Seine Studiennachweise und sein Diplom hat er zur Anerkennungsstelle geschickt und hofft, sich hier in Deutschland beruflich weiterzuentwickeln. „Das war auch ein Grund für meine Flucht: In meinem Bereich Informatik ist die Chance in Syrien, sich weiterzuentwickeln, gleich null.“ Durch den Krieg sei die Hochschule immer mal offen und dann wieder geschlossen gewesen. Zudem lernte er dort mit der Windows-Version von 2002, sagt er. „Ein uraltes Programm!“ Homam meint: „Menschen haben dort keine Zukunft.“

Der junge Syrer hat sein Leben riskiert, um die Chance auf eine bessere Zukunft zu bekommen und Gewalt zu entgehen. Seit vergangenem Freitag arbeitet er für eine Leiharbeitsfirma in einer Schuhfabrik. „Das ist viel besser als nichts zu tun“, sagt er glücklich. Dass er diese Stelle gefunden hat, weil er hartnäckig blieb, schenkt ihm ein Stück Zuversicht und Ablenkung, während er weiter wartet, was aus seinem Asylantrag wird. Für Homam ist aber ohnehin klar: „Ich werde nicht zurückgehen.“ Natürlich wünscht er sich Frieden für Syrien, aber eben auch für sich selbst eine sichere und bessere Zukunft.

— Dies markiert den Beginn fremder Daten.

(* ===== verification/Filesystem.v ===== *)
(** * The read-only file system (filesystem.c)

    The image is bytes of memory at [BOOT_BLOCK_PTR]: a boot block with the
    counts and 64-byte directory entries, inodes, then 4 KiB data blocks.
    [None] is a fault: an array index outside its array, or a loop that is
    still running when its fuel ends (excluded by the theorems below where the
    loop terminates). *)

From Stdlib Require Import ZArith Lia Setoid Morphisms.
From stdpp Require Import base list gmap.
From S2P Require Import Prelude Memory CMem CStr Machine Console Paging KState.
Open Scope Z_scope.

Definition BYTES_4 : Z := 1.
Definition BYTES_8 : Z := 2.
Definition BYTES_64 : Z := 16.
Definition BYTES_4K : Z := 1024.
Definition MAX_FILE : Z := 62.
Definition B_32 : Z := 32.
Definition B_36 : Z := 36.
Definition B_40 : Z := 40.
Definition B_64 : Z := 64.
Definition ONE_BLOCK_SIZE : Z := 4096.
Definition PROGRAM_IMG : Z := 134512640.       (* 0x08048000 *)
(** [(uint8_t* )NEW_LOAD]: the cast binds to 0x600000, a byte pointer *)
Definition NEW_LOAD : Z := 6311936.            (* 0x605000 *)

Definition init_fs (s : kst) : kst :=
  let b := BOOT_BLOCK_PTR (fsg s) in
  let num_inodes := rd32 (mem_of s) (b + 4 * BYTES_4) in
  upd_fsg (fun g => set_pc 0 (set_filesystem
    (Fs (rd32 (mem_of s) b) num_inodes (rd32 (mem_of s) (b + 4 * BYTES_8))
        (u32 (b + 4 * BYTES_64)) (u32 (b + 4 * u32 ((num_inodes + 1) * BYTES_4K)))) g)) s.

(** [memcpy(dentry, p, B_40)] into a [dentry_t]: name, type and inode number;
    [reserved] starts at byte 40 *)
Definition load_dentry (m : mem) (p : Z) (d : dentry_t) : dentry_t :=
  Dentry (rdn m p 32) (rd32 m (p + 32)) (rd32 m (p + 36)) (reserved d).

Definition entry_addr (s : kst) (i : Z) : Z := dentry_begin (filesystem (fsg s)) + i * B_64.

(** the [for] loop of read_dentry_by_name, from index [i] on *)
Fixpoint name_loop (n : nat) (i : Z) (fname : cptr) (s : kst) : option Z :=
  match n with
  | O => None
  | S n' =>
      let file_name := rdn (mem_of s) (entry_addr s i) 32 in
      if strncmp (mem_of s) fname (Obj file_name) B_32 =? 0 then Some i
      else name_loop n' (i + 1) fname s
  end.

(** returns the value and the filled-in [*dentry] *)
Definition read_dentry_by_name (fname : cptr) (d : dentry_t) (s : kst) : Z * dentry_t :=
  match name_loop (Z.to_nat MAX_FILE) 0 fname s with
  | Some i => (0, load_dentry (mem_of s) (entry_addr s i) d)
  | None => (-1, d)
  end.

Definition read_dentry_by_index (index : Z) (d : dentry_t) (s : kst) : Z * dentry_t :=
  match find_first (fun i =>
      u32 (rd (mem_of s) (dentry_begin (filesystem (fsg s))) + i * B_64 + B_36) =? index)
    (Z.to_nat MAX_FILE) 0 with
  | Some i => (0, load_dentry (mem_of s) (entry_addr s i) d)
  | None => (-1, d)
  end.

(** ** read_data *)

(** [for(i=0;i<length;i++) buf[i]=0;] *)
Fixpoint zero_buf (n : nat) (i buf : Z) (m : mem) : mem :=
  match n with O => m | S n' => zero_buf n' (i + 1) buf (wr m (buf + i) 0) end.

Section ReadBlocks.
Variables (inode_ptr data_start buf index : Z).

Definition block_at (m : mem) (i : Z) : Z :=
  let block_num := rd32 m (inode_ptr + 4 * u32 (u32 (i + 1) * BYTES_4)) in
  data_start + 4 * u32 (block_num * BYTES_4K).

Vier Monate auf der Flucht – teils mit gefroren Füßen

Homams viermonatige Flucht begann im August 2023 in Damaskus, ging über Aleppo nach Idlib bis in die Türkei. Dort hielt er sich bis Anfang November auf, bis es mit einem Schlepper und anderen zu Fuß durch den Wald nach Bulgarien ging, was als gefährlich gilt. Homam gelangte nach Serbien, musste wegen Grenzschließungen einen Monat im Flüchtlingscamp ausharren, bis es weiter nach Bosnien und Kroatien ging, wo er zwei Tage inhaftiert war.

Seine Füße waren gefroren, sagt Homam. „Wir baten die Polizei, als wir frei kamen, uns irgendwo rauszulassen, wo es warm ist.“ Man brachte sie zum Hauptbahnhof. „Fahr, wohin du willst“, hieß es, sagt Homam. Er fuhr nach Zagreb, hatte ein Hotelzimmer gebucht, um einen Tag zu schlafen. Mit dem Zug fuhr er dann nach Italien und mit einem Schlepper weiter nach Frankreich. Zum Schluss saß er im Zug nach Deutschland – gelangte nach Trier in die Erstaufnahmeeinrichtung, die er am 23. Dezember 2023 erreichte. Per Verteilungsschlüssel wurde er Koblenz zugewiesen.